Am 27.04.20 um 19:32 schrieb Ben Franksen:
> Am 27.04.20 um 17:34 schrieb Joachim Durchholz:
>> Am 27.04.20 um 12:55 schrieb Ben Franksen:
>>> This very much differs from how I view the /result/ of the work: here I
>>> regard everything that has not been done in a clean and orderly fashion
>>> as deficient. (And that goes for software, too, especially if it is
>>> mature.)
>>
>> Sure, but how do you judge that work if you're not an expert?

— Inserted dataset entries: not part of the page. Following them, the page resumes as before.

(** X10. When all exemplars have the same output, [id3] returns that output
    as the whole tree, whatever the [inputs] are.  The tree then answers
    every call with that output, and [get_inputs_for_output] returns the
    empty list for it. *)
Theorem id3_one_output (exemplars : list exemplar) (output : Output) :
  exemplars <> [] ->
  (forall e, e ∈ exemplars -> e.2 = output) ->
  exists t,
    id3 exemplars = Ok t /\
    (forall inputs, call t inputs = Ok (Some output)) /\
    get_inputs_for_output t output = [].
Proof.
  intros Hne Hall. exists (TLeaf output). split; [|done].
  unfold id3. rewrite id3_helper_eq. cbn zeta.
  rewrite (set_iter_one_output exemplars output Hne Hall). simpl.
  destruct exemplars as [|e rest]; [done|]. simpl.
  by rewrite (Hall e); [|left].
Qed.

(** X11. [id3] raises [TypeError] when the [inputs] of the first exemplar
    are the empty dict while some exemplar has other [inputs] and some
    exemplar has another output: the loop over the keys has no turn, and
    [best_attr], still [None], is subscripted. *)
Theorem id3_no_keys_TypeError (output : Output) (rest : list exemplar)
    (e1 e2 : exemplar) :
  e1 ∈ rest -> e1.2 <> output ->
  e2 ∈ rest -> e2.1 <> [] ->
  id3 (([], output) :: rest) = TypeError.
Proof.
  intros H1 Hout H2 Hin. unfold id3. rewrite id3_helper_select; [done| |].
  - apply (two_outputs _ ([], output) e1); [left|by right|by intros ?].
  - apply (inputs_differ _ ([], output) e2); [left|by right|].
    unfold dict_eqb. destruct (e2.1); [done|]. by rewrite bool_decide_eq_false_2.
Qed.
(** The row a tick leaves for an order whose number is in [written]: the
    translation of what the accrual service answered, the row itself when
    the lookup failed. *)
Definition reconciled (svc : accrual.service) (written : list string)
    (r : storage.Order) : storage.Order :=
  if existsb (String.eqb (storage.OrderNumber r)) written
  then match accrual.getOrderStatus svc (storage.OrderNumber r) with
       | Some info => accrual.translate r info
       | None => r
       end
  else r.

(** What the first loop of [update] hands to the second. *)
Definition lookups (svc : accrual.service) (os : list storage.Order)
    : list (storage.Order * option accrual.orderInfo) :=
  (fun o => (o, accrual.getOrderStatus svc (storage.OrderNumber o))) <$> os.

(** The slice [ordersWithBalanceUpdate] the second loop builds. *)
Fixpoint batch_of (work : list (storage.Order * option accrual.orderInfo))
    : list storage.Order :=
  match work with
  | [] => []
  | (o, Some info) :: rest =>
      if String.eqb (accrual.Status info) storage.StatusProcessed
      then accrual.translate o info :: batch_of rest
      else batch_of rest
  | (_, None) :: rest => batch_of rest
  end.

(** The numbers of the orders whose [UpdateOrder] went through in the
    second loop, from index [i] on, added to [acc]. *)
Fixpoint written_by (tf : accrual.tick_faults) (i : nat)
    (work : list (storage.Order * option accrual.orderInfo))
    (acc : list string) : list string :=
  match work with
  | [] => acc
  | (o, Some _) :: rest =>
      written_by tf (S i) rest
        (if answers (accrual.f_order tf i) 3
         then storage.OrderNumber o :: acc
         else acc)
  | (_, None) :: rest => written_by tf (S i) rest acc
  end.

(** The work of a tick: unfinished orders of the store, each with what
    the service said. *)
Definition from_store (svc : accrual.service) (db : storage.DB)
    (work : list (storage.Order * option accrual.orderInfo)) : Prop :=
  forall o info, (o, info) ∈ work ->
    o ∈ storage.orders db /\ storage.is_unfinished o = true
    /\ info = accrual.getOrderStatus svc (storage.OrderNumber o).

(** The row a tick leaves when the database answers every call: the
    translation of what the service said for an unfinished order, the row
    itself when the lookup failed or the order is finished. *)
Definition settled (svc : accrual.service) (r : storage.Order) : storage.Order :=
  if storage.is_unfinished r
  then match accrual.getOrderStatus svc (storage.OrderNumber r) with
       | Some info => accrual.translate r info
       | None => r
       end
  else r.

(** ** The life of an order *)

(** The one-way progression NEW -> PROCESSING -> {INVALID, PROCESSED},
    with the short cuts from NEW; a status may also stay. *)
Inductive status_step : string -> string -> Prop :=
| step_stay s : status_step s s
| step_new_processing : status_step "NEW" "PROCESSING"
| step_new_invalid : status_step "NEW" "INVALID"
| step_new_processed : status_step "NEW" "PROCESSED"
| step_processing_invalid : status_step "PROCESSING" "INVALID"
| step_processing_processed : status_step "PROCESSING" "PROCESSED".

(** A row and what it has become: same owner and number, a status further
    along, and an untouched row once the order is finished. *)
Definition row_advance (r r' : storage.Order) : Prop :=
  storage.UserID r' = storage.UserID r
  /\ storage.OrderNumber r' = storage.OrderNumber r
  /\ status_step (storage.Status r) (storage.Status r')
  /\ (storage.is_unfinished r = false -> r' = r).

Definition rows_advance (db db' : storage.DB) : Prop :=
  forall i r, storage.orders db !! i = Some r ->
    exists r', storage.orders db' !! i = Some r' /\ row_advance r r'.

Definition orders_advance (db db' : storage.DB) : Prop :=
  numbers_unique db -> numbers_unique db' /\ rows_advance db db'.

(** Calls that only ever add order rows. *)
Definition orders_extend (db db' : storage.DB) : Prop :=
  numbers_unique db ->
  numbers_unique db' /\ storage.orders db `prefix_of` storage.orders db'.

(** The statuses of the accrual service the [switch] of [update] knows. *)
Definition recognized (status : string) : bool :=
  String.eqb status accrual.StatusRegistered
  || String.eqb status accrual.StatusProcessing
  || String.eqb status accrual.StatusInvalid
  || String.eqb status accrual.StatusProcessed.

(** ** Stores and ticks used as examples *)

Module demo.

Definition alice : storage.UUID := 1%N.
Definition bob : storage.UUID := 2%N.

(** Two registered users, nothing else. *)
Definition registered : storage.DB :=
  storage.mkDB
    [storage.mkUser alice "alice" "secret"; storage.mkUser bob "bob" "secret"]
    []
    [storage.mkBalance alice 0 0; storage.mkBalance bob 0 0]
    [].

(** Alice has uploaded order 12345678903. *)
Definition uploaded : storage.DB :=
  storage.set_orders registered
    [storage.mkOrder alice "12345678903" "NEW" 0].

(** Alice has uploaded two orders. *)
Definition uploaded_two : storage.DB :=
  storage.set_orders registered
    [storage.mkOrder alice "12345678903" "NEW" 0;
     storage.mkOrder alice "79927398713" "NEW" 0].

(** The accrual service answers 200 with the same status and accrual for
    every order. *)
Definition says (status : string) (accrual : Z) : accrual.service :=
  fun number =>
    accrual.Response 200 (Some (accrual.mkInfo number status accrual)).

(** The connection drops at the [Begin] of [UpdateBalanceFromOrders]. *)
Definition credit_fails : accrual.tick_faults :=
  accrual.mkFaults None (fun _ => None) (Some 0%nat).

(** The connection drops at the [Begin] of the second [UpdateOrder]. *)
Definition second_order_fails : accrual.tick_faults :=
  accrual.mkFaults None
    (fun i => match i with 1%nat => Some 0%nat | _ => None end) None.

(** Order 12345678903 is processed for 500 points and credited. *)
Definition credited_store : storage.DB :=
  storage.mkDB (storage.users registered)
    [storage.mkOrder alice "12345678903" "PROCESSED" 50000]
    [storage.mkBalance alice 50000 0; storage.mkBalance bob 0 0]
    [].

(** Alice has withdrawn 200 points against 79927398713. *)
Definition withdrawn_store : storage.DB :=
  storage.mkDB (storage.users registered)
    [storage.mkOrder alice "12345678903" "PROCESSED" 50000]
    [storage.mkBalance alice 30000 20000; storage.mkBalance bob 0 0]
    [storage.mkWithdrawal "79927398713" alice 20000].

(** Order 12345678903 is processed for 500 points; the credit is missing. *)
Definition lost_credit : storage.DB :=
  storage.set_orders registered
    [storage.mkOrder alice "12345678903" "PROCESSED" 50000].

(** The first of two orders is invalid, the second still new. *)
Definition first_settled : storage.DB :=
  storage.set_orders registered
    [storage.mkOrder alice "12345678903" "INVALID" 0;
     storage.mkOrder alice "79927398713" "NEW" 0].

Definition history : list op :=
  [OpAddOrder None alice "12345678903";
   OpTick (says "PROCESSED" 50000) accrual.no_faults;
   OpWithdraw None alice "79927398713" 20000].

(** Alice and Bob register first. *)
Definition full_history : list op :=
  [OpAddUser None alice "alice" "secret"; OpAddUser None bob "bob" "secret"]
    ++ history.

End demo.

(** Calls that leave users, balances and withdrawals alone. *)
Definition same_ledger (db db' : storage.DB) : Prop :=
  storage.users db' = storage.users db
  /\ storage.balance db' = storage.balance db
  /\ storage.withdrawal db' = storage.withdrawal db.

(** The state of a tick when its second loop is over, before
    [UpdateBalanceFromOrders]. *)
Definition before_credit (svc : accrual.service) (tf : accrual.tick_faults)
    (db : storage.DB) : accrual.loop_state :=
  accrual.loop tf 0 (lookups svc (storage.select_unfinished db))
    (accrual.mkLoop db [] []).

(** ** Accounts *)

(** [login VARCHAR(255) UNIQUE] of table [users]. *)
Definition logins_unique (db : storage.DB) : Prop :=
  NoDup (storage.Login <$> storage.users db).

(** Every user has a balance row and every balance row a user, in the
    order of registration. *)
Definition one_balance_row_each (db : storage.DB) : Prop :=
  storage.user_id <$> storage.balance db = storage.ID <$> storage.users db.

Definition keeps_accounts (db db' : storage.DB) : Prop :=
  logins_unique db /\ one_balance_row_each db ->
  logins_unique db' /\ one_balance_row_each db'.

(** The store with a new account. *)
Definition with_account (db : storage.DB) (id : storage.UUID)
    (login password : string) : storage.DB :=
  storage.mkDB
    (storage.users db ++ [storage.mkUser id login password])
    (storage.orders db)
    (storage.balance db ++ [storage.mkBalance id 0 0])
    (storage.withdrawal db).

(** ** What the reading handlers list *)

(** The orders of a user as [apiGetUserOrders] writes them. *)
Definition listed_orders (user : storage.UUID) (db : storage.DB)
    : list app.orderResponse :=
  (fun o => app.mkOrderResponse (storage.OrderNumber o) (storage.Status o)
              (storage.Accrual o))
    <$> filter (fun o => N.eqb (storage.UserID o) user) (storage.orders db).

(** The withdrawals of a user as [apiGetUserWithdrawals] writes them. *)
Definition receipts (user : storage.UUID) (db : storage.DB)
    : list app.withdrawalsResponse :=
  (fun w => app.mkWithdrawalsResponse (storage.WOrderNumber w) (storage.Sum w))
    <$> filter (fun w => N.eqb (storage.WUserID w) user) (storage.withdrawal db).

Definition receipts_total (user : storage.UUID) (db : storage.DB) : Z :=
  foldr Z.add 0 (app.WSum <$> receipts user db).

(** The withdrawn total of every user is the sum of the user's
    withdrawals. *)
Definition receipts_match (db : storage.DB) : Prop :=
  forall user, storage.Withdrawn (balance_of db user) = receipts_total user db.

Definition keeps_receipts (db db' : storage.DB) : Prop :=
  receipts_match db -> receipts_match db'.

(** What a user holds and has spent. *)
Definition funds (db : storage.DB) (user : storage.UUID) : Z :=
  storage.Current (balance_of db user) + storage.Withdrawn (balance_of db user).

(** ** Ticks the database answers *)

(** The service never reports a negative accrual. *)
Definition never_negative (svc : accrual.service) : Prop :=
  forall number info,
    accrual.getOrderStatus svc number = Some info -> 0 <= accrual.Accrual info.

(** The database answers [GetUnfinishedOrders] and every [UpdateOrder]. *)
Definition writes_answered (tf : accrual.tick_faults) : Prop :=
  answers (accrual.f_list tf) 1 = true
  /\ forall i, answers (accrual.f_order tf i) 3 = true.

(** The batch of a tick: the unfinished orders the service reports as
    processed, translated. *)
Definition batch_for (svc : accrual.service) (db : storage.DB)
    : list storage.Order :=
  batch_of (lookups svc (storage.select_unfinished db)).

(** The accrual service knows order 12345678903 as processed for 500
    points, answers 500 for order 79927398713 and cannot be reached for
    any other. *)
Definition one_processed : accrual.service :=
  fun number =>
    if String.eqb number "12345678903"
    then accrual.Response 200
           (Some (accrual.mkInfo number "PROCESSED" 50000))
    else if String.eqb number "79927398713"
    then accrual.Response 500 None
    else accrual.TransportError.

(** The accrual service cannot be reached. *)
Definition unreachable : accrual.service := fun _ => accrual.TransportError.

>> With old-style cars, you could inspect the machinery, even if you
>> weren't fully educated you could see if there was grime in the gears or
>> not. With today's cars and their electronics, and today's
>> millions-of-lines software, that kind of check has become impossible.
> 
> Which is why I dislike modern cars. If I ever happen to buy another one
> in my lifetime it will be an oldtimer.

And that's the rub: you won't get a silent, safer, low-emission car, 
you'll be stuck with louder, unsafe, high-emission choices.
And building and maintaining a car that has all of these things and 
still isn't beyond the pay grade of most people is simply beyond what a 
grubby mechanic could do, or a layman could understand. Too complicated, 
too complex.

I agree that much of the non-repairability modern cars is just lock-in, 
not by necessity.
That's where the analogy breaks down: some things in software are too 
complicated for the casual user by necessity.
Though... it's not that much of a break-down actually: Some OS vendors 
are indeed known for their persistent attempts to lock their users in, 
and making stuff needlessly complicated to that end.